Lemma fetchAllStudyChanges_throws_witness :
  let rolled_back := snd (fetchAllStudyChanges Demo.faulty 42 "alice" "token" Demo.store) in
  let committed := snd (fetchAllStudyChanges Demo.unstamped 42 "alice" "token" Demo.store) in
  ((rolled_back = snd (collect_changes Demo.faulty 42 "alice" "token" Demo.store)
    /\ sync_step Demo.store rolled_back)
   \/ exists l st1,
        collect_changes Demo.faulty 42 "alice" "token" Demo.store = (Return l, st1)
        /\ transaction_fault Demo.faulty (queries l) = None
        /\ exec_all (queries l) st1 = Return rolled_back
        /\ (User_update_fault Demo.faulty 42
            = Some (Error "Exception renaming study: deadlock detected")
            \/ (User_update_fault Demo.faulty 42 = None
                /\ find_user 42 (User_table Demo.store) = None
                /\ Error "Exception renaming study: deadlock detected" = record_not_found)))
  /\ ((committed = snd (collect_changes Demo.unstamped 42 "alice" "token" Demo.store)
       /\ sync_step Demo.store committed)
      \/ exists l st1,
           collect_changes Demo.unstamped 42 "alice" "token" Demo.store = (Return l, st1)
           /\ transaction_fault Demo.unstamped (queries l) = None
           /\ exec_all (queries l) st1 = Return committed
           /\ (User_update_fault Demo.unstamped 42 = Some (Error "connection lost")
               \/ (User_update_fault Demo.unstamped 42 = None
                   /\ find_user 42 (User_table Demo.store) = None
                   /\ Error "connection lost" = record_not_found)))
  /\ find_study 2 (LichessStudy_table rolled_back) = Some Demo.B
  /\ find_study 2 (LichessStudy_table committed) = None
  /\ User_table committed = [Demo.alice].
Proof.
  cbv zeta. split; [|split; [|split; [|split]]]; try reflexivity.
  - apply (fetchAllStudyChanges_throws Demo.faulty 42 "alice" "token" Demo.store).
    vm_compute. reflexivity.
  - apply (fetchAllStudyChanges_throws Demo.unstamped 42 "alice" "token" Demo.store).
    vm_compute. reflexivity.
Defined.

(** ** fetchAllStudyChanges: studies that Lichess lists *)

#[local] Instance rows_kept_named_preorder : PreOrder (rows_kept same_named_study).
Proof.
  split.
  - intros st i s Hf. exists s. split; [assumption|].
    split; [apply same_study_refl | reflexivity].
  - intros a b c H1 H2 i s Hf.
    destruct (H1 i s Hf) as (s1 & Hf1 & Hs1 & Hn1).
    destruct (H2 i s1 Hf1) as (s2 & Hf2 & Hs2 & Hn2).
    exists s2. split; [assumption|].
    split; [eapply same_study_trans; eauto | congruence].
Qed.

Lemma named_same_table st st' :
  LichessStudy_table st' = LichessStudy_table st -> rows_kept same_named_study st st'.
Proof.
  intros H i s Hf. rewrite H. exists s. split; [assumption|].
  split; [apply same_study_refl | reflexivity].
Qed.

Lemma named_update_content i lastModified fetched pgn :
  maintains (rows_kept same_named_study)
            (await (LichessStudy_update i (content_data lastModified fetched pgn))).
Proof.
  apply maintains_await; preorder. intros st st'. cbn [exec].
  destruct (find_study i (LichessStudy_table st)); [|discriminate].
  cbn [content_data LichessStudy.moves_set]. intros H. inversion H. subst st'.
  intros j row Hf. cbn [LichessStudy_table with_studies].
  rewrite find_study_update, Hf.
  destruct (j =? i); simpl; eexists; (split; [reflexivity|]);
    unfold same_named_study, same_study; cbn; tauto.
Qed.

Lemma named_updateUnincludedStudy E user_id study_id username token :
  maintains (rows_kept same_named_study)
            (updateUnincludedStudy E user_id study_id username token).
Proof.
  unfold updateUnincludedStudy.
  apply maintains_bind; preorder; [intros st; now apply named_same_table|].
  intros [study|]; maintain.
  - intros st. now apply named_same_table.
  - apply named_update_content.
Qed.

Lemma named_fetchStudyUpdate E user_id study_id username token :
  maintains (rows_kept same_named_study)
            (fetchStudyUpdate E user_id study_id username token).
Proof.
  unfold fetchStudyUpdate.
  apply maintains_bind; preorder; [intros st; now apply named_same_table|].
  intros [[study moves]|]; maintain; intros st; now apply named_same_table.
Qed.

Lemma named_collect_changes E user_id username token :
  maintains (rows_kept same_named_study) (collect_changes E user_id username token).
Proof.
  unfold collect_changes. maintain.
  - intros st. now apply named_same_table.
  - intros st. now apply named_same_table.
  - apply maintains_for_of; preorder. intros x acc _.
    unfold lichess_study_step. maintain.
    + intros st. now apply named_same_table.
    + intros st i row Hf. exists row. split.
      * simpl. now apply find_study_app_old.
      * split; [apply same_study_refl | reflexivity].
    + unfold existing_study_step. cbv zeta. maintain.
      * apply named_fetchStudyUpdate.
      * apply named_updateUnincludedStudy.
Qed.
(** On a transport error the slot at the captured index, when it is
    inside the list, receives a new copy of the message the handlers
    hold, with the same id, role and text and with the error text
    attached; the other slots stay. *)
Theorem onError_attaches_error (ws : nat) (ev : string) (s : St) (ex : Exchange) :
  sockets (rt s) !! ws = Some ex ->
  0 <= ex_index ex < Z.of_nat (length (messages (deref s (ex_chat ex)))) ->
  exists copy,
    messages (deref (onError ws ev s) (ex_chat ex))
    = <[Z.to_nat (ex_index ex) := Some copy]> (messages (deref s (ex_chat ex))) /\
    addr copy = next_obj (rt s) /\
    msg_id (val copy) = msg_id (val (ex_message ex)) /\
    role (val copy) = role (val (ex_message ex)) /\
    message (val copy) = message (val (ex_message ex)) /\
    error (val copy) = Some ("Websocket error: " ++ ev)%string.
Proof.
  intros Hex Hix. unfold onError. rewrite Hex. cbv zeta.
  unfold new_object. cbv iota beta.
  exists (error_copy (next_obj (rt s)) (val (ex_message ex)) ev).
  split; [|repeat split; reflexivity].
  rewrite deref_dirty.
  match goal with |- context [publish ?x] =>
    rewrite (deref_heap_eq (publish x) x)
      by apply (proj1 (proj2 (publish_rt_app x))) end.
  match goal with |- context [on_app (set_busy false) ?x] =>
    rewrite (deref_heap_eq (on_app (set_busy false) x) x) by reflexivity end.
  rewrite messages_update_messages. unfold array_set.
  destruct (Z.ltb_spec (ex_index ex) 0); [lia|].
  match goal with |- context [?a <? Z.of_nat (length ?l)] =>
    destruct (Z.ltb_spec a (Z.of_nat (length l))) as [_|Hge] end.
  - reflexivity.
  - exfalso. revert Hge.
    match goal with |- context [deref ?x (ex_chat ex)] =>
      rewrite (deref_heap_eq x s) by reflexivity end.
    lia.
Qed.

Lemma onError_attaches_error_witness :
  exists copy,
    messages (deref (onError 0 "[object Event]" streaming_then_insert) 0%nat)
    = [Some inserted_message; Some copy; Some (placeholder 2 "a")] /\
    error (val copy) = Some "Websocket error: [object Event]".
Proof.
  assert (H : sockets (rt streaming_then_insert) !! 0%nat
              = Some (mkExchange
                        (mkRequest [Some first_message] "gpt-4"
                           (temperature 50) "" "a" 1000 (Some "") "")
                        0 1 (placeholder 2 "a"))).
  { vm_compute. reflexivity. }
  destruct (onError_attaches_error 0 "[object Event]" streaming_then_insert
              _ H ltac:(vm_compute; split; [discriminate | reflexivity]))
    as (copy & Hm & _ & _ & _ & _ & He).
  exists copy. split; [|exact He]. exact Hm.
Defined.

(** ** Opening, creating and saving chats *)

Lemma isSaved_ext (s1 s2 : St) :
  currentChat (app s1) = currentChat (app s2) ->
  user (app s1) = user (app s2) ->
  (forall c, currentChat (app s2) = Some c -> deref s1 c = deref s2 c) ->
  isSaved s1 = isSaved s2.
Proof.
  intros Hc Hu Hd. unfold isSaved. rewrite Hc, Hu.
  destruct (currentChat (app s2)) as [c|]; [|reflexivity].
  now rewrite (Hd c eq_refl).
Qed.

Lemma isSaved_publish (s : St) : isSaved (publish s) = isSaved s.
Proof.
  destruct (publish_rt_app s) as (Ha & Hh & _).
  apply isSaved_ext; rewrite ?Ha; try reflexivity.
  intros c _. now apply deref_heap_eq.
Qed.

Lemma isSaved_dirty (saveNow : bool) (s : St) :
  isSaved (dirty saveNow s) = isSaved s.
Proof.
  apply isSaved_ext; rewrite ?dirty_app; try reflexivity.
  intros c _. apply deref_dirty.
Qed.

(** The conditions of [isSaved], read off the current chat. *)
Lemma isSaved_true (s : St) (c : nat) (u : User) (i : string) :
  currentChat (app s) = Some c -> user (app s) = Some u ->
  id (deref s c) = Str i -> i <> "" ->
  user_id (deref s c) = Str (user_ident u) ->
  loaded (deref s c) = true ->
  isSaved s = true.
Proof.
  intros Hc Hu Hi Hne Ho Hl. unfold isSaved.
  rewrite Hc, Hu, Hi, Ho, Hl. simpl.
  apply eqb_empty_false in Hne. rewrite Hne. simpl.
  now rewrite String.eqb_refl.
Qed.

Exercise prompt
Tally up the lines above in which "role" occurs. Give the result as a bare number.

Response
2